Com uma adesão prevista de 120 mil pessoas – um número semelhante ao da megamanifestação de 2008 que pedia a demissão ministra da Educação, Maria de Lurdes Rodrigues –, o protesto deste sábado contou com “mais de 150 mil pessoas”, avançou Mário Nogueira, secretário-geral da Fenprof, durante o discurso de encerramento. “Hoje estamos a apontar, sem medo de errar, para dizer que nas ruas, [entre] professores, as famílias e gente solidária, esta manifestação teve mais de 150 mil a descer a Avenida [da Liberdade]”. O dirigente sindical chegou a dizer que esta foi “provavelmente” a “maior manifestação de sempre de professores e educadores em Portugal”. A verdade é que já passava das 19 horas e centenas de professores continuavam a descer as ruas da baixa lisboeta em direção ao Terreiro do Paço.
“É enorme. Ainda não vi o princípio nem o fim desta manifestação”, partilhou Margarida Santos, professora de Português no Agrupamento de Escolas de Santiago do Cacém, no distrito de Setúbal, enquanto ocupava uma das laterais da Avenida da Liberdade. A professora, com 26 anos de serviço, deixou uma crítica ao executivo socialista: “Quem não ouve quem está na rua, não está a ouvir o país. E não estamos só a falar do ministro da Educação, estamos a falar do Governo que está a fazer ouvidos moucos a este problema e aos professores”.

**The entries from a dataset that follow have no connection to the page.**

(* ===== verification/AgentProcess.v ===== *)
(** * The agent's process ([cmd/agent/main.go])

    What goes on after the registration: the heartbeat and the polling loop, the
    executions they start, each in a goroutine of its own, and the signal that
    ends them all.  A tick of a loop and the end of an execution are events; what
    the agent sends to the server is its output. *)

From S2P Require Import Prelude GoStrings Model TaskStore NodeStore NodeManager GrpcServer.
From S2P Require Import Runtime Invariant TaskService Scheduler Executor Machine Membership Agent.

(** The goroutines that execute a task, and whether [main] is still waiting for
    the signal. *)
Record AgentState : Type := mkAgent {
  ag_node : string;
  ag_executing : list PullTaskResponse;
  ag_alive : bool }.

(** The agent after [main] has started its loops. *)
Definition start_loops (nodeID : string) : AgentState := mkAgent nodeID [] true.

(** The calls of the agent; the last two are the deferred ones of [main]. *)
Inductive agent_call : Type :=
| CallHeartbeat (req : HeartbeatRequest)
| CallPullTask (nodeID : string)
| CallReportResult (req : ResultRequest)
| CloseConn
| CancelDial.

(** A tick of the heartbeats, a tick of the polling loop with the answer to its
    call ([None] is a failed one), the end of the [i]-th execution, a signal. *)
Inductive agent_event : Type :=
| HeartbeatTick (m : Machine)
| PollTick (resp : option PullTaskResponse)
| ExecutionEnds (i : nat) (result : TaskResult)
| Interrupt.

Definition agent_event_step (a : AgentState) (ev : agent_event) : AgentState * list agent_call :=
  if ag_alive a then
    match ev with
    | HeartbeatTick m => (a, [CallHeartbeat (heartbeat_request (ag_node a) m)])
    | PollTick resp =>
        (mkAgent (ag_node a) (ag_executing a ++ option_list (poll resp)) true, [CallPullTask (ag_node a)])
    | ExecutionEnds i result =>
        match ag_executing a !! i with
        | Some req =>
            (mkAgent (ag_node a) (delete i (ag_executing a)) true, [CallReportResult (report req result)])
        | None => (a, [])
        end
    | Interrupt => (mkAgent (ag_node a) [] false, [CloseConn; CancelDial])
    end
  else (a, []).

Fixpoint agent_run (a : AgentState) (evs : list agent_event) : AgentState * list agent_call :=
  match evs with
  | [] => (a, [])
  | ev :: evs =>
      let '(a, out) := agent_event_step a ev in
      let '(a, outs) := agent_run a evs in (a, out ++ outs)
  end.

(** ** Every task that is pulled is reported once *)

Definition pulled (ev : agent_event) : list string :=
  match ev with PollTick resp => pull_TaskUid <$> option_list (poll resp) | _ => [] end.

Definition reported_uid (c : agent_call) : list string :=
  match c with CallReportResult req => [res_TaskUid req] | _ => [] end.

Abbreviation executing a := (pull_TaskUid <$> ag_executing a).

Lemma step_reports a ev :
  ag_alive a = true → ev ≠ Interrupt →
  let '(a', out) := agent_event_step a ev in
  ag_alive a' = true ∧
  mbind reported_uid out ++ executing a' ≡ₚ executing a ++ pulled ev.
Proof.
  intros Ha Hev. unfold agent_event_step. rewrite Ha.
  destruct ev as [m|resp|i result|]; [..|done]; cbn [pulled]; rewrite ?app_nil_r.
  - by split.
  - split; [done|]. cbn. by rewrite fmap_app.
  - destruct (ag_executing a !! i) as [req|] eqn:Hi; [|by split]. split; [done|]. cbn.
    symmetry. apply (fmap_Permutation pull_TaskUid _ (req :: delete i (ag_executing a))).
    by apply delete_Permutation.
Qed.

(** Until a signal arrives, the tasks pulled are those reported and those still
    executing. *)
Lemma run_reports a evs :
  ag_alive a = true → Interrupt ∉ evs →
  let '(a', outs) := agent_run a evs in
  ag_alive a' = true ∧
  mbind reported_uid outs ++ executing a' ≡ₚ executing a ++ mbind pulled evs.
Proof.
  revert a. induction evs as [|ev evs IH]; intros a Ha Hev; [by rewrite app_nil_r|].
  rewrite not_elem_of_cons in Hev. destruct Hev as [Hne Hev]. cbn [agent_run].
  pose proof (step_reports a ev Ha ltac:(congruence)) as Hstep.
  destruct (agent_event_step a ev) as [a1 out]. destruct Hstep as [Ha1 Hp].
  specialize (IH a1 Ha1 Hev). destruct (agent_run a1 evs) as [a2 outs]. destruct IH as [Ha2 Hq].
  split; [done|]. rewrite bind_app, bind_cons, <- app_assoc, Hq, app_assoc, Hp. by rewrite app_assoc.
Qed.

Lemma pulls_reported nodeID evs :
  Interrupt ∉ evs →
  let '(a, outs) := agent_run (start_loops nodeID) evs in
  mbind reported_uid outs ++ executing a ≡ₚ mbind pulled evs.
Proof.
  intros Hev. pose proof (run_reports (start_loops nodeID) evs eq_refl Hev) as Hrun.
  destruct (agent_run _ evs) as [a outs]. by destruct Hrun as [_ ->].
Qed.

(** A signal ends the process at once: what it executes is not reported, then or
    later.  On the server these tasks stay running until their deadline. *)
Lemma interrupt_loses a evs1 evs2 :
  ag_alive a = true → Interrupt ∉ evs1 →
  let '(a1, outs1) := agent_run a evs1 in
  agent_run a (evs1 ++ Interrupt :: evs2) = (mkAgent (ag_node a1) [] false, outs1 ++ [CloseConn; CancelDial]).
Proof.
  revert a. induction evs1 as [|ev evs IH]; intros a Ha Hev.
  - cbn [agent_run app]. unfold agent_event_step. rewrite Ha. cbv iota beta.
    assert (∀ b, ag_alive b = false → agent_run b evs2 = (b, [])) as Hdead; [|by rewrite Hdead].
    intros b Hb. induction evs2 as [|ev evs IH]; [done|]. cbn [agent_run]. unfold agent_event_step.
    by rewrite Hb, IH.
  - rewrite not_elem_of_cons in Hev. destruct Hev as [Hne Hev]. cbn [agent_run app].
    pose proof (step_reports a ev Ha ltac:(congruence)) as Hstep.
    destruct (agent_event_step a ev) as [a1 out]. destruct Hstep as [Ha1 _].
    specialize (IH a1 Ha1 Hev). destruct (agent_run a1 evs) as [a2 outs]. rewrite IH. by rewrite app_assoc.
Qed.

Apesar da enorme adesão à manifestação, a esperança de que esta se traduza numa mudança efetiva por parte do Governo é baixa. “[A presença na manifestação] para nós, professores, faz a diferença, sentimo-nos mais unidos. Mas em relação ao Governo, duvido. Não acho que seja só porque é o PS, se fosse outro partido qualquer [no Governo] era igual. As injustiças não são de agora”, entristece-se uma educadora do Agrupamento Pinheiro e Rosa, em Faro, que preferiu não ser identificada. Contudo, garante que a luta do setor da educação não vai ficar por aqui se as reivindicações não forem tidas em conta pelo poder político. “Viremos [para a rua] as vezes que forem necessárias”.
Elsa Viola, também mantém um tom pesado, mas convicto. “A esperança é a última a morrer, mas o que está em cima da mesa ainda não nos satisfaz”. A par da recuperação dos 6 anos, 6 meses e 23 dias – que aparecem não só em inúmeros cartazes, mas também em balões nas mãos de alguns dos participantes –, a professora da Escola Secundária Gago Coutinho, em Alverca, exige ainda a inclusão do pessoal não docente “nas negociações”. “[Até aqui] não tem existido abertura nenhuma, mas não vamos parar. Vamos continuar a lutar. Estamos unidos”, garante. A esta resistência junta-se Margarida Santos: "A Avenida da Liberdade está cheia e voltará a ficar as vezes que forem precisas até haver soluções e cedências”.
Na próxima semana, a 15 e 17 de fevereiro, arranca a nova ronda negocial entre os sindicatos de professores e o Ministério da Educação. Durante o discurso no Terreiro do Paço, a Fenprof anunciou que, caso não resulte nenhum acordo destas negociações, avançará a “chamada negociação suplementar”, que deverá ocorrer nos dias 2 ou 3 de março. Ainda assim, o sindicato propõe já que os profissionais da Educação voltem às ruas nesses mesmos dias. “Todos os distritos do país, de Coimbra para Norte, façam greve” a 2 de março, com a inclusão do Porto. No dia seguinte, a Fenprof apela a uma “grande manifestação em Lisboa” e em “todos os distritos de Leiria para Sul”.